Les réseaux sociaux permettent de faire du lien
Il serait pourtant réducteur de ne voir dans les réseaux qu’un facteur de risque.
Ils remplissent une véritable fonction sociale : divertissement (70 %), maintien du lien avec des proches éloignés (51 %), suivi de l’actualité (27 %), recherche d’informations (22 %). L’étude montre que 7 % des jeunes y cherchent même du soutien moral ou participent à des forums d’entraide.

Analyse critique : les biais méthodologiques
Il faut cependant prendre ces résultats avec précaution. L’enquête repose sur le PHQ-9, un auto-questionnaire standardisé utilisé pour dépister la dépression. C’est un outil validé, largement employé, mais qui comporte des limites importantes :
– il s’agit d’un outil de dépistage, pas d’un diagnostic clinique ;
– il se base uniquement sur le ressenti déclaré par le jeune, avec un risque de sous- ou de surestimation ;
– il explore les symptômes dépressifs sur deux semaines seulement, ce qui peut refléter un état passager plutôt qu’un épisode dépressif durable ;
– il réduit la santé mentale à 9 items, sans prendre en compte d’autres troubles fréquents chez les jeunes (anxiété, impulsivité, conduites addictives).

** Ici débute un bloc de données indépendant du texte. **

Lemma recovered_coding (j : nat) : (j < 8)%nat →
  ∃ b, recovered_blob shards size first_index s (8 + j) = Ok (inr b) ∧ coding_blob b j.
Proof.
  intros Hj. unfold recovered_blob, shards. rewrite list_lookup_fmap, lookup_seq_lt by lia.
  cbn [fmap option_fmap option_map unwrap mbind res_bind]. rewrite Nat.add_0_l.
  destruct (Z.ltb_spec (Z.of_nat (8 + j)) NUM_DATA); [unfold NUM_DATA in *; lia|].
  destruct (Hshard (8 + j) ltac:(lia)) as [Hl Hu].
  assert (Z.of_nat (length (blob_data Blob_default)) = 65296) as Hroom'.
  { unfold blob_data. rewrite length_drop. pose proof default_length. change (Z.to_nat BLOB_HEADER_SIZE) with 112%nat. lia. }
  rewrite Hroom', Hl, Z.eqb_refl. destruct (Z.ltb_spec 65296 size); [lia|]. cbn [orb negb].
  eexists. split; [reflexivity|]. unfold NUM_DATA.
  rewrite u64_add_exact by (unfold first_index, u64_max in *; lia).
  rewrite u64_sub_exact by (unfold first_index, is_u64, u64_max in *; lia).
  replace (Z.of_nat (8 + j) + first_index - 8) with (first_index + Z.of_nat j) by lia.
  set (b0 := with_blob_data _ _).
  assert (Z.of_nat (length b0.(blob_bytes)) = 65408) as Hb0.
  { unfold b0, with_blob_data. cbn [blob_bytes]. pose proof default_length.
    rewrite !length_app, length_take, length_drop. change (Z.to_nat BLOB_HEADER_SIZE) with 112%nat. lia. }
  assert (blob_data b0 = shard (8 + j) ++ drop (length (shard (8 + j))) (blob_data Blob_default)) as Hd0.
  { unfold b0, blob_data at 1, with_blob_data. cbn [blob_bytes].
    apply drop_app_length'. rewrite length_take. pose proof default_length.
    change (Z.to_nat BLOB_HEADER_SIZE) with 112%nat. lia. }
  clearbody b0. unfold set_slot, blob_header.set_index.
  set (b1 := write_le SLOT_RANGE s b0). set (b2 := write_le INDEX_RANGE (first_index + Z.of_nat j) b1).
  assert (Z.of_nat (length b1.(blob_bytes)) = 65408) as Hb1 
    by (unfold b1; rewrite length_write_le; [done|by apply full_length; [exact Hb0|cbn; lia]]).
  assert (Z.of_nat (length b2.(blob_bytes)) = 65408) as Hb2 
    by (unfold b2; rewrite length_write_le; [done|by apply full_length; [exact Hb1|cbn; lia]]).
  assert (blob_data b2 = blob_data b0) as Hd2.
  { unfold blob_data, b2, b1. change (Z.to_nat BLOB_HEADER_SIZE) with 112%nat.
    rewrite !drop_write_le by (apply full_length; [exact Hb1 || exact Hb0|cbn; lia] || (cbn; lia)). done. }
  set (b3 := set_size size b2).
  assert (∀ r : range, (r.1 + r.2 ≤ 93)%nat → read_le r b3 = read_le r b2) as Hread.
  { intros r Hr. change (read_le r (write_le SIZE_RANGE (u64_add size BLOB_HEADER_SIZE)
      (mkBlob b2.(blob_bytes) (u64_add size BLOB_HEADER_SIZE))) = read_le r b2).
    rewrite read_write_other; [done| |left; cbn; lia].
    apply (full_length (mkBlob b2.(blob_bytes) _)); [exact Hb2|cbn; lia]. }
  assert (Z.of_nat (length b2.(blob_bytes)) = BLOB_SIZE) as HbZ by (rewrite Hb2; done).
  split_and!.
  - unfold slot. rewrite Hread by (cbn; lia). unfold b2.
    rewrite read_write_other by (apply full_length; [exact Hb1|cbn; lia] || (cbn; lia)).
    unfold b1. apply read_write_same; [apply full_length; [exact Hb0|cbn; lia]|exact Hslot].
  - unfold index. rewrite Hread by (cbn; lia). unfold b2.
    apply read_write_same; [apply full_length; [exact Hb1|cbn; lia]|].
    unfold first_index, u64_max in *. change (256 ^ Z.of_nat INDEX_RANGE.2) with 18446744073709551616. lia.
  - unfold blob_size, b3, set_size. change BLOB_HEADER_SIZE with 112. rewrite u64_add_exact by lia.
    rewrite entry_proofs.data_size_set; [|exact HbZ|unfold is_u64; lia]. cbn [meta_size set_data_size].
    rewrite Z.eqb_refl, andb_true_r. destruct (Z.ltb_spec 112 (size + 112)); lia.
  - unfold b3. rewrite entry_proofs.blob_data_set_size by exact HbZ. rewrite Hd2, Hd0.
    rewrite take_app_length'; [done|]. lia.
Qed.

Lemma reconstruct_all ds cs : (∀ j, j ∈ ds → (j < 8)%nat) → (∀ j, j ∈ cs → (j < 8)%nat) →
  ∃ data coding, reconstruct_erasures shards size first_index s (ds ++ (Nat.add 8 <$> cs)) = Ok (data, coding) ∧
    Forall2 (λ b j, b.(blob_bytes) = padded (shard j) ∧ b.(meta_size) = data_size b) data ds ∧
    Forall2 coding_blob coding cs.
Proof.
  intros Hds Hcs. induction ds as [|j ds IH]; cbn [app].
  - induction cs as [|j cs IH]; [exists [], []; by repeat constructor|].
    rewrite fmap_cons. cbn [reconstruct_erasures].
    destruct (recovered_coding j) as (b & Hb & Hc); [apply Hcs; set_solver|].
    destruct IH as (data & coding & Hr & Hd & Hcod); [set_solver|].
    rewrite Hb, Hr. cbn. exists data, (b :: coding). split_and!; [done..|by constructor].
  - cbn [reconstruct_erasures]. destruct (recovered_data j) as (b & Hb & Hp & Hm); [apply Hds; set_solver|].
    destruct IH as (data & coding & Hr & Hd & Hcod); [set_solver|].
    rewrite Hb, Hr. cbn. exists (b :: data), coding. split_and!; [done|by constructor|done].
Qed.


End Recover.
End erasure_proofs.

(** ** An example: a set of which only the coding blobs are there *)

Module erasure_demo.
Import erasure_proofs.

(** The repetition code stands in for the Reed-Solomon code. *)
Definition repetition (shards : list (list Z)) : Prop := ∃ x, shards = replicate 16 x.

Fixpoint first_present (blocks : list (list Z)) (present : list bool) : option (list Z) :=
  match blocks, present with
  | b :: blocks', p :: present' => if p : bool then Some b else first_present blocks' present'
  | _, _ => None
  end.

Definition repeat_reconstruct (blocks : list (list Z)) (present : list bool)
    : option (list (list Z)) :=
  replicate 16 <$> first_present blocks present.

Lemma first_present_spec blocks : ∀ present x, length blocks = length present →
  (∀ n, present !! n = Some true → blocks !! n = Some x) →
  (0 < length (filter (λ b, b = true) present))%nat → first_present blocks present = Some x.
Proof.
  induction blocks as [|b blocks IH]; intros [|[] present] x Hl Hp Hn; cbn in *; try done; try lia.
  - specialize (Hp 0%nat eq_refl). cbn in Hp. congruence.
  - apply IH; [lia|intros n; apply (Hp (S n))|done].
Qed.

Lemma repetition_crate : ∀ shards blocks present, repetition shards →
  length shards = 16%nat → length blocks = 16%nat → length present = 16%nat →
  (∀ n, present !! n = Some true → blocks !! n = shards !! n) →
  (8 ≤ length (filter (λ b, b = true) present))%nat → repeat_reconstruct blocks present = Some shards.
Proof.
  intros ? blocks present [x ->] _ Hb Hp Hagree Hn. unfold repeat_reconstruct.
  rewrite (first_present_spec blocks present x); [done|congruence| |lia].
  intros n Hn'. rewrite Hagree by done. apply lookup_replicate_2.
  apply lookup_lt_Some in Hn'. lia.
Qed.

Definition demo_shard : list Z := replicate 120 7.
Definition demo_set : ErasureMeta := mkErasureMeta 0 120 0 255.
Definition demo_db : Database :=
  mkDatabase ∅ ∅ (list_to_map ((λ i, ((1, i), replicate 112 0 ++ demo_shard)) <$> seqZ 0 8)) ∅ ∅ ∅.

End erasure_demo.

Autrement dit, les chiffres rapportés ici traduisent une photographie populationnelle, pas une réalité clinique individuelle. La prévalence de la dépression est probablement surestimée, mais le signal reste fort : beaucoup de jeunes vont mal.
Conclusion : une photographie, pas un verdict
Cette enquête constitue un apport important car elle met en lumière l’ampleur du mal-être psychique chez les jeunes et un lien avec l’usage massif des réseaux sociaux. Mais il faut rappeler qu’elle ne permet pas de dire qui cause quoi. Est-ce que les jeunes déprimés se réfugient sur les réseaux pour combler leur solitude ? Ou est-ce que l’usage excessif des réseaux contribue à aggraver un mal-être déjà présent ? La réponse est probablement double, et l’enchevêtrement des causes rend la frontière impossible à tracer avec certitude.
Ce qui est sûr : les jeunes vont mal, les réseaux sociaux sont un miroir et parfois un amplificateur de cette fragilité. Mais le débat sur la causalité reste ouvert.
Références :
- Santé mentale des jeunes de l’Hexagone aux Outre-mer 2025
>>> Téléchargement Pdf (49,2 Mo) - Kroenke K, Spitzer RL, Williams JB. The PHQ-9: validity of a brief depression severity measure. J Gen Intern Med. 2001 Sep;16(9):606-13.